The pedestal was of shell-pink marble, carved in delicate bas-relief. Many of the drawings Antony had made. Isis with her cap of Upper and Lower Egypt, Hathor with the eternal oblation—the Sphinx.... God and the Immortals alone knew who had made it.

On its great, impassive face, on its ponderous body, there was no signature, no name. Under the four corners, between Sphinx and pedestal, crouched four bronze

creatures, their forms and bodies visible between the stones of the pink pedestal and the soft blue of the Egyptian granite. The bold, severe modelling, their curious primitive conception, the life and realism of the creatures were poignant in their suggestion of power. The colour of the bronze was beautiful, would be more beautiful still as the years went on. The beasts supported the Egyptian monument. They rested between the pedestal and the Sphinx; they were the support and they were his. They seemed, to the man who had made them, beautiful indeed. Forgetting his outrage and his revenge, in the artist, Fairfax listened timidly, eagerly, for some word to be murmured in the crowd, some praise for his Beasts.

He heard many.

The students at his side were enthusiastic, they had made studies from the moulds; moulds of the Beasts were already in the Metropolitan Museum. The young critics were lavish, profuse. They compared the creatures with the productions of the Ancients.

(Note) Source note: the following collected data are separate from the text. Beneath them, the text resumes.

(** Removing the entry [e] that the walk has reached. *)
Lemma erase_found m s L e l3 fuel :
  repr hasher m s (L ++ e :: l3) →
  ∃ m',
    erase_loop (S fuel) (e_cached e) (e_key e) (last_ptr (Some s) L)
      (Some (e_addr e)) m = Ret tt m'
    ∧ repr hasher m' s (L ++ l3)
    ∧ buckets_count m' = buckets_count m
    ∧ _max_load_factor m' = _max_load_factor m.
Proof.
  intros Hr. pose proof Hr as [HE Hl (arr & Harr & Ht) Hsz].
  pose proof (chain_lookup _ _ _ _ _ (lr_chain _ _ _ Hl)) as He.
  pose proof (table_ok_erase _ _ _ _ _ _ Ht) as Ht'.
  pose proof (to_length _ _ _ _ _ Ht) as Hlen.
  assert (e_cached e < buckets_count m) as Hlt.
  { apply (to_cached _ _ _ _ _ Ht). rewrite elem_of_app, elem_of_cons. auto. }
  assert (_size m - 1 = length (L ++ l3)) as Hsz'.
  { rewrite Hsz, !length_app. simpl. lia. }
  assert (e_addr e ≠ s) as Hes.
  { pose proof (list_repr_not_sentinel _ _ _ Hl) as Hs. intros Heq. apply Hs.
    rewrite fmap_app, fmap_cons, elem_of_app, elem_of_cons. auto. }
  assert (NoDup (e_addr e :: addrs (L ++ l3))) as Hnd.
  { destruct Hl as [_ _ Hnd]. apply NoDup_cons in Hnd as [_ Hnd].
    revert Hnd. by rewrite <- Permutation_middle, fmap_cons. }
  apply NoDup_cons in Hnd as [HeL Hnd]. rewrite fmap_app, not_elem_of_app in HeL.
  destruct HeL as [HeL Hel3].
  unfold e_key.
  destruct (list_repr_before _ _ _ _ Hl) as [[-> Hsen]|(y & Hy & Hys & Hyc)].
  - (* [e] is the first node of the list *)
    pose proof (list_repr_unlink _ _ [] e l3 s _ Hl eq_refl Hsen) as Hl'.
    unfold erase_fix, outside in Ht'. cbn [last] in Ht'.
    cbn [last_ptr last app] in *.
    destruct l3 as [|e3 l3].
    + eexists. split; [cbn [erase_loop]; mrun; reflexivity|].
      split; [|done]. apply repr_linked. split; [|done].
      split; [done|]. split; [done|]. by eexists.
    + pose proof (lr_chain _ _ _ Hl) as (_ & He3 & _).
      assert (e_cached e3 < buckets_count m) as Hlt3.
      { apply (to_cached _ _ _ _ _ Ht). rewrite !elem_of_cons. auto. }
      assert (e_addr e3 ≠ s) as He3s.
      { pose proof (list_repr_not_sentinel _ _ _ Hl) as Hs. intros Heq.
        apply Hs. rewrite !fmap_cons, !elem_of_cons. auto. }
      rewrite fmap_cons, not_elem_of_cons in Hel3. destruct Hel3 as [Hee3 _].
      cbn [head_ptr] in *.
      destruct (decide (e_cached e3 = e_cached e)) as [Heq|Hne].
      * eexists. split; [cbn [erase_loop]; mrun; reflexivity|].
        split; [|done]. apply repr_linked. split; [|done].
        split; [done|]. split; [done|]. by eexists.
      * eexists. split; [cbn [erase_loop]; mrun; reflexivity|].
        split; [|done]. apply repr_linked. split; [|done].
        split; [done|]. split; [done|]. by eexists.
  - (* [e] follows the node [y] *)
    assert (last_ptr (Some s) L = Some (e_addr y)) as Hpa
      by (unfold last_ptr; by rewrite Hy).
    pose proof (list_repr_unlink _ _ L e l3 _ _ Hl Hpa Hyc) as Hl'.
    unfold erase_fix, outside in Ht'. rewrite Hy, Hpa in Ht'. rewrite Hpa.
    assert (e_addr y ≠ e_addr e) as Hye.
    { intros Heq. apply HeL. rewrite <- Heq. apply list_elem_of_fmap_2.
      apply last_Some in Hy as [L' ->]. rewrite elem_of_app, elem_of_cons. auto. }
    destruct l3 as [|e3 l3].
    + cbn [head_ptr] in *.
      destruct (decide (e_cached y = e_cached e)) as [Heq|Hne].
      * rewrite bool_decide_eq_false_2 in Ht' by (intros ?; done).
        eexists. split; [cbn [erase_loop]; mrun; reflexivity|].
        split; [|done]. apply repr_linked. split; [|done].
        split; [done|]. split; [done|]. by eexists.
      * rewrite bool_decide_eq_true_2 in Ht' by done.
        eexists. split; [cbn [erase_loop]; mrun; reflexivity|].
        split; [|done]. apply repr_linked. split; [|done].
        split; [done|]. split; [done|]. by eexists.
    + pose proof (lr_chain _ _ _ Hl) as Hch.
      apply chain_app in Hch as (_ & _ & He3 & _).
      assert (e_cached e3 < buckets_count m) as Hlt3.
      { apply (to_cached _ _ _ _ _ Ht). rewrite elem_of_app, !elem_of_cons. auto. }
      assert (e_addr e3 ≠ s) as He3s.
      { pose proof (list_repr_not_sentinel _ _ _ Hl) as Hs. intros Heq.
        apply Hs. rewrite fmap_app, !fmap_cons, elem_of_app, !elem_of_cons. auto. }
      assert (e_addr y ≠ e_addr e3) as Hye3.
      { rewrite fmap_app in Hnd. apply NoDup_app in Hnd as (_ & Hnd & _).
        intros Heq. apply (Hnd (e_addr y)).
        - apply list_elem_of_fmap_2. apply last_Some in Hy as [L' ->].
          rewrite elem_of_app, elem_of_cons. auto.
        - rewrite Heq, fmap_cons. apply list_elem_of_here. }
      rewrite fmap_cons, not_elem_of_cons in Hel3. destruct Hel3 as [Hee3 _].
      cbn [head_ptr] in *.
      destruct (decide (e_cached e3 = e_cached e)) as [Heq3|Hne3].
      * eexists. split; [cbn [erase_loop]; mrun; reflexivity|].
        split; [|done]. apply repr_linked. split; [|done].
        split; [done|]. split; [done|]. by eexists.
      * destruct (decide (e_cached y = e_cached e)) as [Heq|Hne].
        -- rewrite bool_decide_eq_false_2 in Ht' by (intros ?; done).
           eexists. split; [cbn [erase_loop]; mrun; reflexivity|].
           split; [|done]. apply repr_linked. split; [|done].
           split; [done|]. split; [done|]. by eexists.
        -- rewrite bool_decide_eq_true_2 in Ht' by done.
           eexists. split; [cbn [erase_loop]; mrun; reflexivity|].
           split; [|done]. apply repr_linked. split; [|done].
           split; [done|]. split; [done|]. by eexists.
Qed.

"Cedersholm is a magician, he is one of the greatest men of his time...."

The man in working clothes smiled, but his expression was gentler than it had been hitherto. He lifted his soft hat and ran his fingers through his blond hair and remained bareheaded in the May air that blew about him; his fascinated eyes were fastened on the Abydos Sphinx, magnetized by the calm, inscrutable melancholy, by the serene indifference. The stony eyes were fixed on the vistas of the new world, the crude Western continent, as they had been fixed for centuries on the sands of the pathless desert, on the shifting sands that relentlessly effaced footsteps of artist and Pharaoh, dynasty and race.